At Gemini, we strive to build diverse teams that reflect the people we want to empower through our products, and we are committed to equal employment opportunity regardless of race, color, ancestry, religion, sex, national origin, sexual orientation, age, citizenship, marital status, disability, gender identity, or Veteran status. Equal Opportunity is the Law, and Gemini is proud to be an equal opportunity workplace. If you have a specific need that requires accommodation, please let a member of the People Team know.
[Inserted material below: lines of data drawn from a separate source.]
Lemma pass_drops b statuses :
  ids_up b.(rows) -> (BATCH <= length statuses)%nat ->
  Forall (fun st => is_ok (send_to_gateway st) = true) statuses ->
  let b' := (sync_pass value_null b statuses true true).1 in
  ids_up b'.(rows) /\ unsynced_rows b' = drop BATCH (unsynced_rows b) /\
  is_ok (sync_pass value_null b statuses true true).2 = true.
Proof.
  intros Hs Hlen Hok. cbv zeta. unfold sync_pass, get_unsynced.
  destruct (rec <$> take BATCH (unsynced_rows b)) as [|u us] eqn:Hb.
  { cbn. split_and!; [done| |done]. apply fmap_nil_inv in Hb.
    destruct (unsynced_rows b); [done|]. by apply (f_equal length) in Hb. }
  rewrite <- Hb. rewrite send_batch_all; [|rewrite length_fmap, length_take; lia|done].
  rewrite <- list_fmap_compose.
  change (u_id ∘ rec) with row_id. set (ids := row_id <$> take BATCH (unsynced_rows b)).
  assert (Hids : ids <> []).
  { unfold ids. intros H%fmap_nil_inv. rewrite H in Hb. done. }
  pose proof (mark_unsynced b ids Hids) as Hm.
  destruct (mark_as_synced b ids true) as [b' [[]| |]] eqn:Hmark;
    [|unfold mark_as_synced in Hmark; by destruct ids..].
  cbn [fst snd is_ok] in *. unfold unsynced_rows in *. rewrite Hm.
  split_and!; [|by apply mark_prefix|done].
  apply ids_up_map; [|done]. intros a. unfold mark_row. by case_match.
Qed.

(** C38: with the gateway reachable and the table readable, the backlog
    empties in one pass per fifty readings: after [k] passes exactly the oldest
    [50 * k] have gone, and once none is left the loop sleeps and changes nothing. *)
Theorem replay_terminates b statuses k :
  ids_up b.(rows) -> (BATCH <= length statuses)%nat ->
  Forall (fun st => is_ok (send_to_gateway st) = true) statuses ->
  unsynced_rows (passes k b statuses) = drop (BATCH * k) (unsynced_rows b) /\
  ((length (unsynced_rows b) <= BATCH * k)%nat ->
   sync_pass value_null (passes k b statuses) statuses true true = (passes k b statuses, Ok true)).
Proof.
  intros Hs Hlen Hok.
  assert (Hu : unsynced_rows (passes k b statuses) = drop (BATCH * k) (unsynced_rows b)).
  { revert b Hs. induction k as [|k IH]; intros b Hs; [by rewrite Nat.mul_0_r|]. cbn [passes].
    destruct (pass_drops b statuses Hs Hlen Hok) as (Hs' & Hd & _). rewrite IH by done.
    rewrite Hd, drop_drop. f_equal. lia. }
  split; [done|]. intros Hle. unfold sync_pass, get_unsynced. rewrite Hu, drop_ge by done.
  by rewrite take_nil.
Qed.

(** A failing first send leaves the buffer as it was, and the pass ends without the
    pause of the empty case: the loop retries at once. *)
Lemma unreachable_gateway_spins b statuses :
  unsynced_rows b <> [] -> sync_pass value_null b (None :: statuses) true true = (b, Ok false).
Proof.
  intros Hne. unfold sync_pass, get_unsynced.
  destruct (unsynced_rows b) as [|r rs]; [done|]. done.
Qed.

(** Unsynced rows are never deleted, so nothing bounds the table while the gateway
    is away. *)
Lemma unsynced_unbounded b meter ts payload now c :
  (length (unsynced_rows b) < length (unsynced_rows (push sql_lt b meter ts payload true now c).1))%nat.
Proof.
  unfold push. set (b1 := {| rows := rows b ++ _; last_id := _; retention_hours := _; push_count := _ |}).
  assert (Hu : unsynced_rows b1 = unsynced_rows b ++ [inserted b meter ts payload])
    by (unfold unsynced_rows; cbn [rows b1]; by rewrite List.filter_app).
  assert (Hc : forall l cutoff, List.filter (fun r => negb (row_synced r))
    (List.filter (fun r => negb (sql_lt r.(row_timestamp) cutoff && r.(row_synced))) l) =
    List.filter (fun r => negb (row_synced r)) l).
  { intros l cutoff. induction l as [|r l IH]; [done|]. cbn [List.filter].
    destruct (row_synced r) eqn:Hr; [rewrite andb_true_r; destruct (sql_lt _ _)|rewrite andb_false_r];
      cbn [List.filter negb]; rewrite ?Hr; cbn; by rewrite ?IH. }
  assert (length (unsynced_rows b1) = S (length (unsynced_rows b))) as Hl
    by (rewrite Hu, length_app; cbn; lia).
  destruct (_ =? 0); [|cbn [fst]; lia]. unfold cleanup.
  destruct (dt_checked_add _ _) as [cutoff|]; [|cbn [fst]; lia]. destruct c; cbn [fst]; [|lia].
  unfold unsynced_rows at 2. cbn [rows set_rows]. rewrite Hc. fold (unsynced_rows b1). lia.
Qed.
End Machine.

(** ** A concrete run *)

Module ReplayRun.
#[local] Existing Instances chrono_ref json_ref.

Definition null : @Value json_ref := JNull.
Definition lt : Z -> Z -> bool := Z.ltb.
Abbreviation step := (sync_step null lt).
Definition b0 := open_buffer [] 0.
Definition b1 := (push lt b0 "m1" 5 null true 100 true).1.
Definition b2 := (push lt b1 "m2" 6 null true 100 true).1.
Definition r1 : row := inserted b0 "m1" 5 null.
Definition r2 : row := inserted b1 "m2" 6 null.
Definition rec := record_of null.

Definition at_ (b : CircularBuffer) (p : pc) (h : list row) (acc : list UnsyncedRecord) : machine :=
  {| m_buffer := b; m_pc := p; m_pushed := h; m_received := acc |}.

Definition b3 := open_buffer b2.(rows) b2.(last_id).

(** Two readings stored, the first accepted, the process restarted before it is
    marked: it stays in the table and is sent again. *)
Definition m_end : machine := at_ b3 (Sending [] [1; 2]) [r1; r2] [rec r1; rec r1; rec r2].

Lemma run_end : steps step machine_init m_end.
Proof.
  eapply (steps_next _ _ (at_ b3 (Sending [rec r2] [1]) [r1; r2] [rec r1; rec r1]));
    [|exact (step_send_ok null lt b3 [r1; r2] [rec r1; rec r1] (rec r2) [] [1] (Some 204) eq_refl)].
  eapply (steps_next _ _ (at_ b3 (Sending [rec r1; rec r2] []) [r1; r2] [rec r1]));
    [|exact (step_send_ok null lt b3 [r1; r2] [rec r1] (rec r1) [rec r2] [] (Some 200) eq_refl)].
  eapply (steps_next _ _ (at_ b3 Fetching [r1; r2] [rec r1])); [|by apply step_fetch].
  eapply (steps_next _ _ (at_ b2 (Sending [rec r2] [1]) [r1; r2] [rec r1])); [|by apply step_restart].
  eapply (steps_next _ _ (at_ b2 (Sending [rec r1; rec r2] []) [r1; r2] []));
    [|exact (step_send_ok null lt b2 [r1; r2] [] (rec r1) [rec r2] [] (Some 200) eq_refl)].
  eapply (steps_next _ _ (at_ b2 Fetching [r1; r2] [])); [|by apply step_fetch].
  eapply (steps_next _ _ (at_ b1 Fetching [r1] []));
    [|by apply (step_push null lt b1 Fetching [r1] [] "m2" 6 null 100 true)].
  eapply (steps_next _ _ (at_ b0 Fetching [] [])); [apply steps_refl|].
  by apply (step_push null lt b0 Fetching [] [] "m1" 5 null 100 true).
Qed.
What does Reliability Engineer do?

A Reliability Engineer is a professional who is responsible for ensuring the reliability and availability of systems and equipment in an organization

They use their knowledge of engineering principles, statistical analysis, and data science to identify and mitigate risks, prevent failures, and optimize system performance

Here are some of the typical tasks and responsibilities of a Reliability Engineer:

  1. Analyze data and perform statistical modeling: Reliability Engineers analyze data related to equipment performance, failure rates, and maintenance history to identify trends and patterns. They use statistical modeling to predict future failures and plan maintenance activities accordingly.
  2. Develop and implement reliability strategies: Reliability Engineers develop and implement strategies to improve the reliability and availability of equipment and systems. This may include performing root cause analysis, implementing preventive maintenance programs, and conducting failure mode and effects analysis (FMEA).
  3. Collaborate with other teams: Reliability Engineers collaborate with other teams such as operations, maintenance, and engineering to identify and address reliability issues. They may also work with suppliers to ensure the reliability of equipment and materials.
  4. Monitor and evaluate performance: Reliability Engineers monitor the performance of systems and equipment to identify areas for improvement. They use data to evaluate the effectiveness of reliability strategies and make adjustments as necessary.
  5. Provide technical support: Reliability Engineers provide technical support to other teams and stakeholders, answering questions and providing guidance on reliability-related issues.
  6. Continuously improve processes: Reliability Engineers are responsible for continuously improving reliability processes and methodologies. They stay up-to-date with the latest technologies and best practices in the field and identify opportunities for improvement.